By Adrian Hitchenor
The global crisis will lead to an increased focus on how executives increase shareholder value, with reward being consistently aligned to performance.
That is one of the key findings of KPMG’s newly published report ‘Directors’ remuneration in FTSE Small Cap companies’ which you can read here.
It found business impact response to COVID-19 has been varied, with many companies adjusting their executive pay downwards, cancelling bonuses/dividends and amending LTIP grants to manage costs. The report says firms now need to turn their attention to planning for the future and longer term remuneration strategy
Executives making tough decisions around salaries, jobs, furlough and the future of their staff has led to increased public scrutiny on executive pay and concern that any reductions in remuneration packages this year are just temporary or superficial gestures, it found.
With wider questions being raised around the ‘fairness’ of pay, KPMG says it expects calls for companies to look more broadly at how all their people are valued and rewarded – both those in the FTSE 350 as well as FTSE Small Cap and AIM listed companies.
The report says: “From an investor perspective, there will be sharp focus on how executives are going to rebuild and then further increase shareholder value. Guidance from institutional investors has been clear that reward must consistently align to performance. The role of the Remuneration Committee Chair, in terms of applying discretionary judgement to outcomes, will become ever more important.
“With…2020 being the year that many companies will be required to renew their remuneration policies, we believe that there is a unique opportunity to look more inwardly at how executive pay has been set and critically analyse if this remains appropriate for the recovery period ahead, in particular as businesses prepare for the next challenge on the horizon in the shape of Brexit.”
Current executive pay levels detailed in the report are based on pre-COVID-19 data published by FTSE Small Cap companies for the 2019 calendar year.
Key findings included:
The executive pay breakdown showed basic salary rates for chief executives ranged from £336,000 to £471,000, with total earnings between £498,000 and £1.28m.
For finance directors basic salaries ranged from £216,000 to £323,000 and total earnings were between £301,000 and £757,000. Other executive directors, including operational directors, functional directors and chief operating officers, were paid £185,000 to £296,000 basic and £317,000 to £776,000 in total.
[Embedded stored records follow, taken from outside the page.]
(* ===== verification/PixelFmt.v ===== *)
(** * Pixel formats ([common/rfb/PixelFormat.cxx], [.h], [.inl])

    [updateState] caches the bit counts of the channels; here they are computed
    where they are used.  Buffers are lists of bytes. *)
From stdpp Require Import base list numbers strings option.
From S2P Require Import Prelude InStream OutStream.
#[local] Open Scope Z_scope.

Record PixelFormat := MkPF {
  bpp : Z; depth : Z; trueColour : bool; bigEndian : bool;
  redMax : Z; greenMax : Z; blueMax : Z;
  redShift : Z; greenShift : Z; blueShift : Z
}.

#[export] Instance PixelFormat_eq_dec : EqDecision PixelFormat.
Proof. solve_decision. Defined.

(** [static int bits(uint16_t value)] *)
Definition bits (value : Z) : Z :=
  let step (mask n : Z) (s : Z * Z) : Z * Z :=
    let '(bits, value) := s in
    if Z.land value mask =? 0 then (bits - n, u16 (Z.shiftl value n)) else s in
  fst (step 0x8000 1 (step 0xc000 2 (step 0xf000 4 (step 0xff00 8 (16, value))))).

Definition isSane (pf : PixelFormat) : bool :=
  if negb (bpp pf =? 8) && negb (bpp pf =? 16) && negb (bpp pf =? 32) then false
  else if depth pf >? bpp pf then false
  else if negb (trueColour pf) && negb (depth pf =? 8) then false
  else if negb (Z.land (redMax pf) (redMax pf + 1) =? 0) then false
  else if negb (Z.land (greenMax pf) (greenMax pf + 1) =? 0) then false
  else if negb (Z.land (blueMax pf) (blueMax pf + 1) =? 0) then false
  else if redMax pf >=? Z.shiftl 1 8 then false
  else if greenMax pf >=? Z.shiftl 1 8 then false
  else if blueMax pf >=? Z.shiftl 1 8 then false
  else if bits (redMax pf) + bits (greenMax pf) + bits (blueMax pf) >? depth pf then false
  else if bits (redMax pf) + redShift pf >? bpp pf then false
  else if bits (greenMax pf) + greenShift pf >? bpp pf then false
  else if bits (blueMax pf) + blueShift pf >? bpp pf then false
  else if negb (Z.land (Z.shiftl (redMax pf) (redShift pf)) (Z.shiftl (greenMax pf) (greenShift pf)) =? 0) then false
  else if negb (Z.land (Z.shiftl (redMax pf) (redShift pf)) (Z.shiftl (blueMax pf) (blueShift pf)) =? 0) then false
  else if negb (Z.land (Z.shiftl (greenMax pf) (greenShift pf)) (Z.shiftl (blueMax pf) (blueShift pf)) =? 0) then false
  else true.

Definition redBits (pf : PixelFormat) : Z := bits (redMax pf).
Definition greenBits (pf : PixelFormat) : Z := bits (greenMax pf).
Definition blueBits (pf : PixelFormat) : Z := bits (blueMax pf).

(** [PixelFormat::read] *)
Definition pf_read {E} : prog E PixelFormat :=
  bpp ← readU8; depth ← readU8; bigEndian ← readU8; trueColour ← readU8;
  redMax ← readU16; greenMax ← readU16; blueMax ← readU16;
  redShift ← readU8; greenShift ← readU8; blueShift ← readU8;
  skip 3;;
  let pf :=
    if negb (z2b trueColour) then MkPF bpp depth false (z2b bigEndian) 7 7 3 0 3 6
    else MkPF bpp depth true (z2b bigEndian) redMax greenMax blueMax redShift greenShift blueShift in
  if negb (isSane pf) then Raise (protocol_error "Invalid pixel format") else mret pf.

(** [PixelFormat::write] *)
Definition pf_write (pf : PixelFormat) : list Z :=
  writeU8 (bpp pf) ++ writeU8 (depth pf) ++ writeU8 (b2z (bigEndian pf)) ++ writeU8 (b2z (trueColour pf)) ++
  writeU16 (redMax pf) ++ writeU16 (greenMax pf) ++ writeU16 (blueMax pf) ++
  writeU8 (redShift pf) ++ writeU8 (greenShift pf) ++ writeU8 (blueShift pf) ++ pad 3.

(** [PixelFormat::operator==] *)
Definition pf_eqb (pf other : PixelFormat) : bool :=
  if negb (bpp pf =? bpp other) || negb (depth pf =? depth other) then false
  else if negb (redMax pf =? redMax other) then false
  else if negb (greenMax pf =? greenMax other) then false
  else if negb (blueMax pf =? blueMax other) then false
  else if Bool.eqb (bigEndian pf) (bigEndian other) || (bpp pf =? 8) then
    if negb (redShift pf =? redShift other) then false
    else if negb (greenShift pf =? greenShift other) then false
    else if negb (blueShift pf =? blueShift other) then false
    else true
  else
    if negb (redShift pf / 8 =? 3 - redShift other / 8) then false
    else if negb (greenShift pf / 8 =? 3 - greenShift other / 8) then false
    else if negb (blueShift pf / 8 =? 3 - blueShift other / 8) then false
    else if negb (redShift pf mod 8 =? redShift other mod 8) then false
    else if negb (greenShift pf mod 8 =? greenShift other mod 8) then false
    else if negb (blueShift pf mod 8 =? blueShift other mod 8) then false
    else if negb (redShift pf / 8 =? (redShift pf + redBits pf - 1) / 8) then false
    else if negb (greenShift pf / 8 =? (greenShift pf + greenBits pf - 1) / 8) then false
    else if negb (blueShift pf / 8 =? (blueShift pf + blueBits pf - 1) / 8) then false
    else true.

Definition is888 (pf : PixelFormat) : bool :=
  if negb (trueColour pf) then false
  else if negb (bpp pf =? 32) then false
  else if negb (depth pf =? 24) then false
  else if negb (redMax pf =? 255) then false
  else if negb (greenMax pf =? 255) then false
  else if negb (blueMax pf =? 255) then false
  else if negb (Z.land (redShift pf) 7 =? 0) then false
  else if negb (Z.land (greenShift pf) 7 =? 0) then false
  else if negb (Z.land (blueShift pf) 7 =? 0) then false
  else true.

(** *** The conversion tables, as [PixelFormat::Init::Init] fills them *)

Definition subUpTable (bits : Z) : list Z :=
  let maxVal := Z.shiftl 1 bits - 1 in
  concat (replicate (Z.to_nat (256 / (maxVal + 1)))
                    (map (fun i => i * 255 / maxVal) (seqZ 0 (maxVal + 1)))).
Definition subDownTable (bits : Z) : list Z :=
  let maxVal := Z.shiftl 1 bits - 1 in
  map (fun i => (i * maxVal + 128) / 255) (seqZ 0 256).

Definition upconvTable : list Z := Eval vm_compute in concat (map subUpTable (seqZ 1 8)).
Definition downconvTable : list Z := Eval vm_compute in concat (map subDownTable (seqZ 1 8)).

(** *** Single pixels *)

Definition pixelFromBuffer (pf : PixelFormat) (buffer : list Z) : Z :=
  let b i := znth 0 buffer i in
  if bigEndian pf then
    if bpp pf =? 32 then
      Z.lor (Z.lor (Z.lor (Z.shiftl (b 0) 24) (Z.shiftl (b 1) 16)) (Z.shiftl (b 2) 8)) (b 3)
    else if bpp pf =? 16 then Z.lor (Z.shiftl (b 0) 8) (b 1)
    else b 0
  else
    let p := b 0 in
    if bpp pf >=? 16 then
      let p := Z.lor p (Z.shiftl (b 1) 8) in
      if bpp pf =? 32 then Z.lor (Z.lor p (Z.shiftl (b 2) 16)) (Z.shiftl (b 3) 24) else p
    else p.

Definition bufferFromPixel (pf : PixelFormat) (p : Z) : list Z :=
  let b n := Z.land (Z.shiftr p n) 0xff in
  if bigEndian pf then
    if bpp pf =? 32 then [b 24; b 16; b 8; b 0]
    else if bpp pf =? 16 then [b 8; b 0]
    else [b 0]
  else
    [b 0] ++ (if bpp pf >=? 16 then [b 8] ++ (if bpp pf =? 32 then [b 16; b 24] else []) else []).

Definition pixelFromRGB (pf : PixelFormat) (red green blue : Z) : Z :=
  Z.lor (Z.lor
    (u32 (Z.shiftl (znth 0 downconvTable ((redBits pf - 1) * 256 + red)) (redShift pf)))
    (u32 (Z.shiftl (znth 0 downconvTable ((greenBits pf - 1) * 256 + green)) (greenShift pf))))
    (u32 (Z.shiftl (znth 0 downconvTable ((blueBits pf - 1) * 256 + blue)) (blueShift pf))).

Definition rgbFromPixel (pf : PixelFormat) (p : Z) : Z * Z * Z :=
  (znth 0 upconvTable ((redBits pf - 1) * 256 + u8 (Z.shiftr p (redShift pf))),
   znth 0 upconvTable ((greenBits pf - 1) * 256 + u8 (Z.shiftr p (greenShift pf))),
   znth 0 upconvTable ((blueBits pf - 1) * 256 + u8 (Z.shiftr p (blueShift pf)))).

(** The 16-bit variants, through which [pixelFromPixel] goes. *)
Definition pixelFromRGB16 (pf : PixelFormat) (red green blue : Z) : Z :=
  pixelFromRGB pf (Z.shiftr red 8) (Z.shiftr green 8) (Z.shiftr blue 8).
Definition rgb16FromPixel (pf : PixelFormat) (p : Z) : Z * Z * Z :=
  let '(r, g, b) := rgbFromPixel pf p in
  (Z.lor (Z.shiftl r 8) r, Z.lor (Z.shiftl g 8) g, Z.lor (Z.shiftl b 8) b).
Definition pixelFromPixel (pf srcPF : PixelFormat) (src : Z) : Z :=
  let '(r, g, b) := rgb16FromPixel srcPF src in pixelFromRGB16 pf r g b.

(** *** Runs of pixels *)

(** The bytes of the channels and of the padding in an 888 pixel. *)
Definition off888 (pf : PixelFormat) (shift : Z) : Z :=
  if bigEndian pf then (24 - shift) / 8 else shift / 8.
Definition pad888 (pf : PixelFormat) : Z :=
  let s := 48 - redShift pf - greenShift pf - blueShift pf in
  if bigEndian pf then (24 - s) / 8 else s / 8.

(** One pixel of the optimised and of the generic branch of [bufferFromRGB];
    [dst] holds the bytes that are overwritten. *)
Definition store888 (pf : PixelFormat) (dst : list Z) (r g b : Z) : list Z :=
  <[Z.to_nat (pad888 pf) := 0]> (<[Z.to_nat (off888 pf (blueShift pf)) := b]>
    (<[Z.to_nat (off888 pf (greenShift pf)) := g]> (<[Z.to_nat (off888 pf (redShift pf)) := r]> dst))).
Definition store_generic (pf : PixelFormat) (r g b : Z) : list Z :=
  bufferFromPixel pf (pixelFromRGB pf r g b).

(** [bufferFromRGB(dst, src, pixels)] *)
Fixpoint bufferFromRGB (pf : PixelFormat) (dst src : list Z) (pixels : nat) {struct pixels} : list Z :=
  match pixels, src with
  | S pixels, r :: g :: b :: src =>
      (if is888 pf then store888 pf (ztake 4 dst) r g b else store_generic pf r g b)
      ++ bufferFromRGB pf (zdrop (bpp pf / 8) dst) src pixels
  | _, _ => []
  end.

Definition load888 (pf : PixelFormat) (src : list Z) : Z * Z * Z :=
  (znth 0 src (off888 pf (redShift pf)), znth 0 src (off888 pf (greenShift pf)),
   znth 0 src (off888 pf (blueShift pf))).
Definition load_generic (pf : PixelFormat) (src : list Z) : Z * Z * Z :=
  rgbFromPixel pf (pixelFromBuffer pf src).

(** [rgbFromBuffer(dst, src, pixels)] *)
Fixpoint rgbFromBuffer (pf : PixelFormat) (src : list Z) (pixels : nat) : list Z :=
  match pixels with
  | O => []
  | S pixels =>
      let '(r, g, b) := if is888 pf then load888 pf src else load_generic pf src in
      r :: g :: b :: rgbFromBuffer pf (zdrop (bpp pf / 8) src) pixels
  end.

(** ** Properties *)

(** The ranges of the fields as they travel on the wire. *)
Definition pf_wf (pf : PixelFormat) : Prop :=
  0 <= bpp pf < 256 /\ 0 <= depth pf < 256 /\
  0 <= redMax pf < 65536 /\ 0 <= greenMax pf < 65536 /\ 0 <= blueMax pf < 65536 /\
  0 <= redShift pf < 256 /\ 0 <= greenShift pf < 256 /\ 0 <= blueShift pf < 256.

Lemma len_pf_write pf : len (pf_write pf) = 16.
Proof. unfold pf_write. by autorewrite with len. Qed.

#[export] Hint Rewrite len_pf_write : len.

Lemma bytes_pf_write pf : bytes (pf_write pf).
Proof. unfold pf_write. rewrite !bytes_app. auto 20 with vnc. Qed.

Lemma reads_back_pf {E} pf : pf_wf pf -> isSane pf = true -> trueColour pf = true ->
  reads_back (E:=E) pf_read pf_write (fun pf => pf) 16 pf.
Proof.
  intros Hwf Hs Ht C k d rp c Hc. unfold pf_read, pf_write. read_fields.
  rewrite !z2b_u8, Ht. cbn [negb]. unfold pf_wf in Hwf. rewrite !u8_id, !u16_id by lia.
  assert (MkPF (bpp pf) (depth pf) true (bigEndian pf) (redMax pf) (greenMax pf) (blueMax pf)
            (redShift pf) (greenShift pf) (blueShift pf) = pf) as -> by (destruct pf; cbn in *; by subst).
  rewrite Hs. cbn [negb]. unfold mret, prog_mret. cbn [prog_bind].
  f_equal. f_equal; [|lia]. destruct rp; cbn; [|done]. by rewrite <- !app_assoc.
Qed.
Fees paid to Non-Executive Directors ranged from £44,000 to £53,000 for NEDs and £126,000 to £196,000 for Chairs.
The report also looked at diversity, concluding “there is still significant work to do in this area” for Small Cap companies. Only 2% of CEOs, 4% of Finance Directors and other Executive Directors, and 3% of Board members were female.
Reading the report I was in full agreement about the need for Boards to focus on how executives will add value. A key factor in HW Global’s success is that for us it is not just about filling positions; it’s about increasing shareholder value by introducing individuals who are fit for purpose and culturally aligned.
We particularly enjoy acquiring a thorough understanding of the values and strategic ambitions of the company we are engaged with; this helps us find the perfect fit.
Echoing KPMG’s findings, we always urge clients to carefully consider diversity during an executive search assignment; research shows that firms whose leadership teams best reflect their customer base outperform their competitors on profitability.
In part due to the pandemic, and generally as companies look to be more efficient and lean, there will be more executives looking for fewer available positions and selecting the right individual for a role will be ever important.